Povero calcio italiano. Povero non perché meriti alcuna compassione, i guai che sta passando se li è tutti cercati e meritati, ma perché i suoi errori adesso dovrà pagarli caro. Milioni di euro, almeno 15, di mancati ricavi nell’immediato. Un’immagine distrutta a livello planetario, che sconteremo nel lungo termine anche nei contratti, con gli sponsor, sui bilanci.
La mancata qualificazione ai Mondiali è un disastro sportivo, una figuraccia reputazionale, ma anche una mazzata devastante sul piano economico, quello che forse più sta a cuore a Gabriele Gravina, il n.1 della Figc, che si è sempre considerato un manager più che un semplice presidente (e come tale vuole farsi pagare, vedi aumento di stipendio fino a 240mila euro). Sotto la sua gestione il fatturato federale era oggettivamente cresciuto, passando da 160 milioni nel 2018 ai 230 del 2021, miglior risultato di sempre dovuto alla conquista degli Europei. È uno dei pochi punti su cui l’attuale presidente può rivendicare qualche risultato concreto. Tutto vanificato.
Lo slancio di quella vittoria, il tesoretto messo in cassa col trionfo europeo, verrà adesso azzerato dal naufragio mondiale. La FederCalcio, del resto, sa bene cosa vuol dire: ci era già passata quattro anni, quando lo 0-0 contro la Svezia ci aveva negato il biglietto per la Russia. All’epoca, c’era addirittura chi ipotizzava quasi la bancarotta per la Federazione.

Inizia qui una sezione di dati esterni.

(** * SecureTransfer: handshake state machine and chunked transfer engine

    A shallow embedding of the security utilities ([utils/security.ts]),
    the connection hook ([hooks/useWebRTC.ts]), the approval modal
    ([ConnectionApprovalModal.tsx]) and the transfer hook
    ([hooks/useFileTransfer.ts]), together with the properties the
    specification states about them.

    Conventions.
    - Byte buffers ([ArrayBuffer], [Uint8Array], [File] contents) are
      [list byte].
    - Identifiers, hex digests and protocol reason strings are [string];
      file names, which are arbitrary UTF-16, are lists of code units.
    - [Map<string, V>] is [gmap string V].
    - [Date.now()] is an explicit argument [now : Z] of every operation
      that reads the clock.
    - React state updates are applied in program order on an explicit
      state record; refs are plain fields of that record. *)

From Stdlib Require Import ZArith NArith List String Ascii Bool Lia.
From Stdlib Require Import Init.Byte.
From stdpp Require Import base gmap strings list pretty.

Import ListNotations.

(** ** The platform digest: [crypto.subtle.digest('SHA-256', data)]

    The digest is a platform primitive, not repository code; it is
    embedded after FIPS 180-4 so that checksums can be evaluated. *)
Module SHA256.
Local Open Scope N_scope.

Definition mask32 : N := 0xffffffff.
Definition add32 (a b : N) : N := (a + b) mod 2 ^ 32.
Definition not32 (x : N) : N := N.lxor x mask32.
Definition rotr (n x : N) : N :=
  N.lor (N.shiftr x n) (N.land (N.shiftl x (32 - n)) mask32).

Definition Ch (x y z : N) : N := N.lxor (N.land x y) (N.land (not32 x) z).
Definition Maj (x y z : N) : N :=
  N.lxor (N.lxor (N.land x y) (N.land x z)) (N.land y z).
Definition bsig0 (x : N) : N :=
  N.lxor (N.lxor (rotr 2 x) (rotr 13 x)) (rotr 22 x).
Definition bsig1 (x : N) : N :=
  N.lxor (N.lxor (rotr 6 x) (rotr 11 x)) (rotr 25 x).
Definition ssig0 (x : N) : N :=
  N.lxor (N.lxor (rotr 7 x) (rotr 18 x)) (N.shiftr x 3).
Definition ssig1 (x : N) : N :=
  N.lxor (N.lxor (rotr 17 x) (rotr 19 x)) (N.shiftr x 10).

(** The round constants and the initial state are derived as the
    standard derives them: from the first primes, the fractional parts of
    their cube roots and square roots on 32 bits. *)
Definition isPrime (n : nat) : bool :=
  (1 <? n)%nat
  && List.forallb (fun d => negb (n mod d =? 0)%nat) (List.seq 2 (n - 2)).

Definition primes : list N :=
  List.map N.of_nat (List.filter isPrime (List.seq 2 310)).

(** Integer cube root by bisection on the bits of the result. *)
Fixpoint cbrt_bits (bit : nat) (n r : N) : N :=
  let r' := N.lor r (N.shiftl 1 (N.of_nat bit)) in
  let r := if (r' * r' * r' <=? n) then r' else r in
  match bit with
  | O => r
  | S b => cbrt_bits b n r
  end.

Definition fracCbrt32 (p : N) : N := cbrt_bits 35 (p * 2 ^ 96) 0 mod 2 ^ 32.
Definition fracSqrt32 (p : N) : N := N.sqrt (p * 2 ^ 64) mod 2 ^ 32.

Definition K : list N := Eval vm_compute in List.map fracCbrt32 primes.

(** The eight working words. *)
Record state := mkState
  { ha : N; hb : N; hc : N; hd : N; he : N; hf : N; hg : N; hh : N }.

Definition H0 : state :=
  Eval vm_compute in
    match List.map fracSqrt32 primes with
    | a :: b :: c :: d :: e :: f :: g :: h :: _ => mkState a b c d e f g h
    | _ => mkState 0 0 0 0 0 0 0 0
    end.

(** Big-endian packing. *)
Fixpoint be_word (bs : list N) (acc : N) : N :=
  match bs with
  | [] => acc
  | b :: bs' => be_word bs' (acc * 256 + b)
  end.

Fixpoint words_of (fuel : nat) (bs : list N) : list N :=
  match fuel with
  | O => []
  | S f =>
      match bs with
      | b0 :: b1 :: b2 :: b3 :: rest =>
          be_word [b0; b1; b2; b3] 0 :: words_of f rest
      | _ => []
      end
  end.

Fixpoint be_bytes (n : nat) (x : N) : list N :=
  match n with
  | O => []
  | S n' => be_bytes n' (x / 256) ++ [x mod 256]
  end.

(** Padding: a one bit, zeros up to 56 mod 64, the bit length on 64 bits. *)
Definition pad (msg : list N) : list N :=
  let len := N.of_nat (List.length msg) in
  let zeros := N.to_nat ((119 - len mod 64) mod 64) in
  msg ++ [0x80] ++ List.repeat 0 zeros ++ be_bytes 8 (8 * len).

(** Message schedule, kept most-recent-first while it is extended. *)
Fixpoint extend (n : nat) (rev_w : list N) : list N :=
  match n with
  | O => rev_w
  | S n' =>
      let w2 := List.nth 1 rev_w 0 in
      let w7 := List.nth 6 rev_w 0 in
      let w15 := List.nth 14 rev_w 0 in
      let w16 := List.nth 15 rev_w 0 in
      extend n'
        (add32 (add32 (ssig1 w2) w7) (add32 (ssig0 w15) w16) :: rev_w)
  end.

In realtà, la Figc riuscì ad attutire il colpo grazie a un regalino del governo, che dal 2017 le destina il 10% dei ricavi dei diritti tv della Serie A (la cosiddetta “mutualità”: allora valeva 8,6 milioni, oggi siamo a oltre 11).
Alla fine della giostra, il disastro della coppia Ventura-Tavecchio ci era costato comunque circa 12 milioni di euro, cifra messa nero su bianco nel budget 2018. Ed è lecito attendersi che altrettanto ci costi quello del tandem Mancini-Gravina, anzi anche di più. Di sicuro, bisognerà rinunciare ai lauti premi Fifa, gli stessi (lato Uefa) che giusto l’anno scorso avevano gonfiato a dismisura il bilancio federale e fatto gongolare il presidente Gravina. Solo qualificarsi, infatti, vale una decina di milioni (in dollari) tra gettone di presenza e partecipazione al girone, un altro paio in caso di passaggio agli ottavi. Poi ci sono i malus che scattano in quasi tutti i contratti commerciali per la mancata qualificazione: 5-6 milioni, circa il 10% complessivo, più o meno la stessa somma dei bonus per la cavalcata europea. Il totale, appunto, si avvicina a 15 milioni di euro. A differenza che in passato, stavolta almeno la Federazione ha avuto l’accortezza di adottare un approccio prudenziale, predisponendo il budget 2022 come se la nazionale non dovesse andare ai Mondiali. Una profezia funesta, tristemente avverata, che se non altro tiene in ordine i conti. Gli impatti negativi sono già stati considerati e il bilancio dovrebbe chiudersi in pareggio.
Il peggio però deve ancora venire. Sono gli effetti più difficili da calcolare, quelli dell’impatto sull’immagine del calcio italiano. La mancata qualificazione a Russia 2018 poteva anche essere un episodio. La Federazione era stata brava a ricostruire dalle macerie: la narrazione del “rinascimento azzurro” era retorica e fumosa, ma tifosi e aziende se l’erano bevuta, come dimostra la crescita del 50% dei ricavi commerciali negli ultimi due anni. Oggi, che siamo di nuovo fuori dai Mondiali e non per caso, quanto vale questa piccola nazionale, intesa come brand da vendere sul mercato? Poco. Sicuramente meno di prima. E il problema è che a dicembre scadranno i contratti con quasi tutti i “top” e i “premium” partners: Fiat, Eni, Poste, Deliveroo, senza dimenticare Tim che dopo il naufragio dell’operazione Dazn sta facendo una riflessione a 360 gradi sul calcio e potrebbe anche tirarsi indietro.
Almeno è stato rinnovato in tempo lo sponsor tecnico, che con il passaggio da Puma ad Adidas porterà in cassa una quindicina di milioni in più a stagione (da circa 20 a 35, comunque lontano dalle big del continente come Francia e Germania). Sul resto saranno dolori: la Figc era intenzionata a chiedere un ritocco del 20% dopo il trionfo agli Europei, ora sarà fortunata a strappare le stesse cifre, con le aziende pronte a giocare al ribasso, molto meno smaniose di essere associate a una nazionale perdente. Un’altra sconfitta nella sconfitta, di cui qualcuno dovrà pur dare conto.